The heavily Macan-influenced Cayenne, due on sale in Australia midway through next year, will feature a newly developed eight-speed dual-clutch gearbox, and for the first time introduce staggered tyre sizes, electronic suspension, trick new brakes and all-wheel steering wrapped inside a new-look aluminium skin that doesn’t differ too much from the old one.
The range will initially feature two “newly developed” six-cylinder engines: a 3.0-litre turbo in the entry Cayenne developing 250kW, up 29kW over the model it repalces, and the Cayenne S with a 2.9-litre twin-turbo V6 -- a variation of the one that will power the new Audi RS4 -- producing 324kW/500Nm, a 15kW gain over its predecessor, and sprint from 0-100km/h in 6.0 seconds with a top speed of 265 km/h. Porsche says the version of the Cayenne S equipped with the optional Sport Chrono Package will hit 0-100km/h in 4.9 sec. Without it, that drops to 5.2sec.
Each version of the Cayenne will come equipped with active all-wheel drive, an new version of the Porsche 4D Dynamic Chassis Control (electronic stabiliser system) that swaps out the old hydraulic system for a new 48-volt electrical one, three-chamber air suspension, and much more than just a token nod to off-road ability. The driver can select from four driving modes – Normal, Sport, Sport Plus and a customisable setting – via a dial on the steering wheel that features the same Sport Response mode that instantly taps the SUV’s maximum potential.
A severe weight loss program, including an all-aluminium panel body and alloy parts for the floorpan, front section and suspension system, as well as a lithium-ion battery, help to shed 65kg compared with the old model.
The move to the Cayenne’s lighter chassis has introduced a front axle featuring a separated link design and a multilink rear axle. The electric rear-axle steering system, which Porsche says was “tried and tested both in the 911 and the Panamera”, will help with cornering agility around and stability when changing lanes at high speeds. The reduced turning circle also makes everyday handling easier, it said. Mixed tyres – ranging from standard 19-inch to optional 21s – adopt a sports car attribute by staggering wheel sizes to also help improve dynamic ability while cornering.
While the new Cayenne sits on the same 2895mm wheelbase as the model it replaces, the overall length has grown 63mm to 4918mm. This has had an impact on interior space, with the boot alone growing in volume by 100L to 770L over the old Cayenne.

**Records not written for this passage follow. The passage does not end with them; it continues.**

Lemma index_find_spec t client len : flow_wf t ->
  match index_find t client len with
  | Some pos =>
      match index_at t pos with
      | S slot => exists f, ft_flows t !! slot = Some f /\ f_used f = true /\ fkey f = (len, field client len)
      | O => flows_of t !! (len, field client len) = None /\
          probe (ikey (ft_flows t)) (ft_index_capacity t) (fhome (ft_index_capacity t)) (ft_index t)
            (len, field client len) = Some (pos, false)
      end
  | None => False
  end.
Proof.
  intros Hwf. rewrite index_find_eq by apply Hwf. set (k := (len, field client len)).
  pose proof (fhome_lt _ (icap_pos t Hwf)) as Hh. pose proof (fw_inv t Hwf) as Hinv.
  assert (Hnone : absent (ikey (ft_flows t)) (ft_index t) k -> flows_of t !! k = None).
  { intros Ha. apply (abs_lookup_view fslot); [by apply flow_uniq|]. intros i Hi.
    apply (fw_indexed t Hwf) in Hi. apply (abs_lookup_view (ikey (ft_flows t))) in Ha; [|by destruct Hinv]. congruence. }
  destruct (probe _ _ _ _ k) as [[pos []]|] eqn:Hp; cbn.
  - apply probe_true in Hp as [_ Hv]; [|done]. apply view_lookup in Hv as (n & Hn & Hk).
    unfold index_at. rewrite Hn. cbn. destruct n as [|slot]; [done|]. cbn in Hk.
    destruct (slot_used t slot k Hk) as (f & ? & ? & ?). by exists f.
  - pose proof (probe_false_absent _ _ _ Hh _ _ _ Hinv Hp) as Ha.
    pose proof (probe_false _ _ _ Hh _ _ _ Hp) as (Hpos & Hv & _).
    unfold index_at. destruct (ft_index t !! pos) as [[|slot]|] eqn:Ei; cbn; [by auto| |by auto].
    destruct (fw_index_used t Hwf pos slot Ei) as [x Hx]. unfold view in Hv. rewrite Ei in Hv. cbn in Hv. congruence.
  - pose proof (probe_abs _ _ _ Hh _ k Hinv) as Ha. rewrite Hp in Ha.
    destruct Hinv as [Hl Hg Hu Hs]. apply (abs_lookup_view (ikey (ft_flows t))) in Ha; [|done].
    destruct (probe_absent _ _ _ Hh _ k Ha) as [i Hi]; [|congruence].
    apply has_empty_size; [done..|].
    assert (size (abs (ikey (ft_flows t)) (ft_index t)) <= size (flows_of t))%nat as Hle.
    { rewrite <- !size_dom. apply subseteq_size. intros x. rewrite !elem_of_dom. intros [n Hn].
      apply abs_lookup in Hn as (i & Hi & Hk); [|done]. destruct n as [|slot]; [done|]. cbn in Hk.
      apply view_lookup in Hk as (f & Hf & Hkf). exists f. apply abs_lookup; [by apply flow_uniq|eauto]. }
    pose proof (size_abs_le fslot (ft_flows t) (flow_uniq t Hwf)). rewrite (fw_len t Hwf) in *.
    rewrite (fw_ilen t Hwf). pose proof (fw_cap t Hwf). unfold flows_of in *. lia.
Qed.
(** *** Removing an index entry *)

Lemma index_delete_spec t pos k :
  flow_wf t -> view (ikey (ft_flows t)) (ft_index t) pos = Some k ->
  exists l, index_delete_at t pos = Some (ft_set_index t l) /\
    table_inv (ikey (ft_flows t)) (ft_index_capacity t) (fhome (ft_index_capacity t)) l /\
    abs (ikey (ft_flows t)) l = delete k (abs (ikey (ft_flows t)) (ft_index t)) /\
    (forall pos slot, l !! pos = Some (S slot) -> is_Some (view fslot (ft_flows t) slot)).
Proof.
  intros Hwf Hv. unfold index_delete_at. set (flows := ft_flows t) in *. set (c := ft_index_capacity t) in *.
  set (used (l : list nat) := forall pos slot, l !! pos = Some (S slot) -> is_Some (view fslot flows slot)).
  assert (Hput : forall l p slot, used l -> is_Some (view fslot flows slot) -> used (<[p := S slot]> l)).
  { intros l p slot Hl Hs p' s' Hp. apply list_lookup_insert_Some in Hp as [(_ & [= ->] & _)|[_ Hp]]; [done|by eapply Hl]. }
  assert (Hclr : forall l p, used l -> used (<[p := 0%nat]> l)).
  { intros l p Hl p' s' Hp. apply list_lookup_insert_Some in Hp as [(_ & [=] & _)|[_ Hp]]. by eapply Hl. }
  pose proof (fhome_lt c (icap_pos t Hwf)) as Hh.
  destruct (delete_loop (ikey flows) 0%nat c (fhome c) eq_refl Hh index_delete_step
    (fun st => (ft_index st.1, st.2)) (fun r => default [] (ft_index <$> r))
    (fun st => exists l, st.1 = ft_set_index t l /\ used l)
    (fun r => exists l, r = Some (ft_set_index t l) /\ used l)
    (ft_index t) pos k (ft_set_index t (<[pos := 0%nat]> (ft_index t)), ((pos + 1) mod c)%nat))
    as (r & Hr & (l & -> & Hul) & Hinv & Habs & _); [apply Hwf|done|done| | |].
  - eexists. split; [reflexivity|]. apply Hclr. exact (fw_index_used t Hwf).
  - intros [t1 q] (l & Ht1 & Hul) Hd. cbn [fst snd] in *. subst t1. cbn [ft_index ft_set_index] in *.
    unfold index_delete_step. cbn [ft_index ft_set_index ft_flows]. fold flows.
    destruct (l !! q) as [[|slot]|] eqn:Eq; [unfold del_step; rewrite Eq; cbn; eexists; split; [done|]; split; [done|by exists l]| |
      unfold del_step; rewrite Eq; eexists; split; [done|]; split; [done|by exists l]].
    destruct (Hul q slot Eq) as [k' Hk']. destruct (slot_used t slot k' Hk') as (f & Hf & Hu & ->).
    fold flows in Hf. rewrite Hf.
    destruct (del_step_move (ikey flows) 0%nat c (fhome c) eq_refl Hh _ l q (S slot) (fkey f) Hd Eq Hk') as (r & Hp & Hr & _ & ->).
    rewrite index_find_eq by (by apply Hclr). cbn [ft_index ft_set_index ft_flows ft_index_capacity].
    fold flows c. unfold fkey in Hp. rewrite Hp. cbn [fmap option_fmap option_map fst].
    eexists. split; [reflexivity|]. cbn [fst snd]. split; [done|]. eexists. split; [reflexivity|].
    apply Hput; [by apply Hclr|by eexists].
  - change (default [] (ft_index <$> Some (ft_set_index t l))) with l in *. exists l.
    change (ft_index_capacity (ft_set_index t _)) with c. by rewrite Hr.
Qed.

(** *** Removing a flow *)

(** The operations below keep the dimensions, the callback and the id counter. *)
Definition same_config (t t' : qsr_flow_table) : Prop :=
  ft_capacity t' = ft_capacity t /\ ft_on_close t' = ft_on_close t /\ ft_next_id t' = ft_next_id t.

Lemma slots_le (l : list nat) c : NoDup l -> (forall x, x ∈ l -> (x < c)%nat) -> (length l <= c)%nat.
Proof.
  intros Hn Hlt. rewrite <- (length_seq c 0). apply submseteq_length, NoDup_submseteq; [done|].
  intros x Hx. apply elem_of_seq. specialize (Hlt x Hx). lia.
Qed.

Lemma take_push (l : list nat) n x : (n < length l)%nat -> take (n + 1) (<[n := x]> l) = take n l ++ [x].
Proof.
  intros Hn. rewrite Nat.add_1_r, (take_S_r _ _ x) by (by apply list_lookup_insert_eq).
  by rewrite take_insert_ge by lia.
Qed.

Lemma used_not_free t slot f : flow_wf t -> ft_flows t !! slot = Some f -> f_used f = true ->
  (ft_free_count t < ft_capacity t)%nat.
Proof.
  intros Hwf Hf Hu. assert (Hv : view fslot (ft_flows t) slot = Some (fkey f)).
  { apply view_lookup. exists f. split; [done|by apply fslot_used]. }
  pose proof (slots_le (slot :: take (ft_free_count t) (ft_free_slots t)) (ft_capacity t)) as Hle.
  cbn [length] in Hle. rewrite length_take, (fw_flen t Hwf), Nat.min_l in Hle by apply Hwf. apply Hle.
  - constructor; [|apply Hwf]. rewrite (fw_free t Hwf). intros [_ ?]. congruence.
  - intros x [->|Hx]%elem_of_cons; [rewrite <- (fw_len t Hwf); by apply lookup_lt_Some in Hf|].
    by apply (fw_free t Hwf) in Hx as [? _].
Qed.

The Cayenne’s newly developed eight-speed Tiptronic S gearbox features “shorter response times and sportier ratios in the lower gears” which help with both on-road performance and off-road capability. “At the other end of the expanded spread between comfort and sportiness, the overdrive eighth gear ensures optimised fuel consumption and relaxed highway driving,” Porsche said.
As an option, Porsche has developed a tungsten-carbide coating for its cast-iron disc brakes. Buyers who opt for the Porsche Surface Coated Brake system will stand out from the crowd with white calipers wrapping around discs that porsche says will develop a unique gloss after bedding in.
Inside, the Cayenne will gain the multimedia system developed for the Porsche Panamera, including a 12.3-inch touchscreen. An analogue tacho remains in front of the driver, but to either side are 7.0-inch screens that display all other relevant driving data, as well as additional information selected using the multi-function steering wheel.
The Cayenne also adds a thermal imaging camera that will spot animals – and wayward pedestrians – in the dark.
The third-gen Porsche Cayenne is available to order now in Europe. Porsche Australia says pricing and specification for the Cayenne and Cayenne S have not yet been finalised, but should be announced in early in 2018. Australian deliveries will start from mid 2018.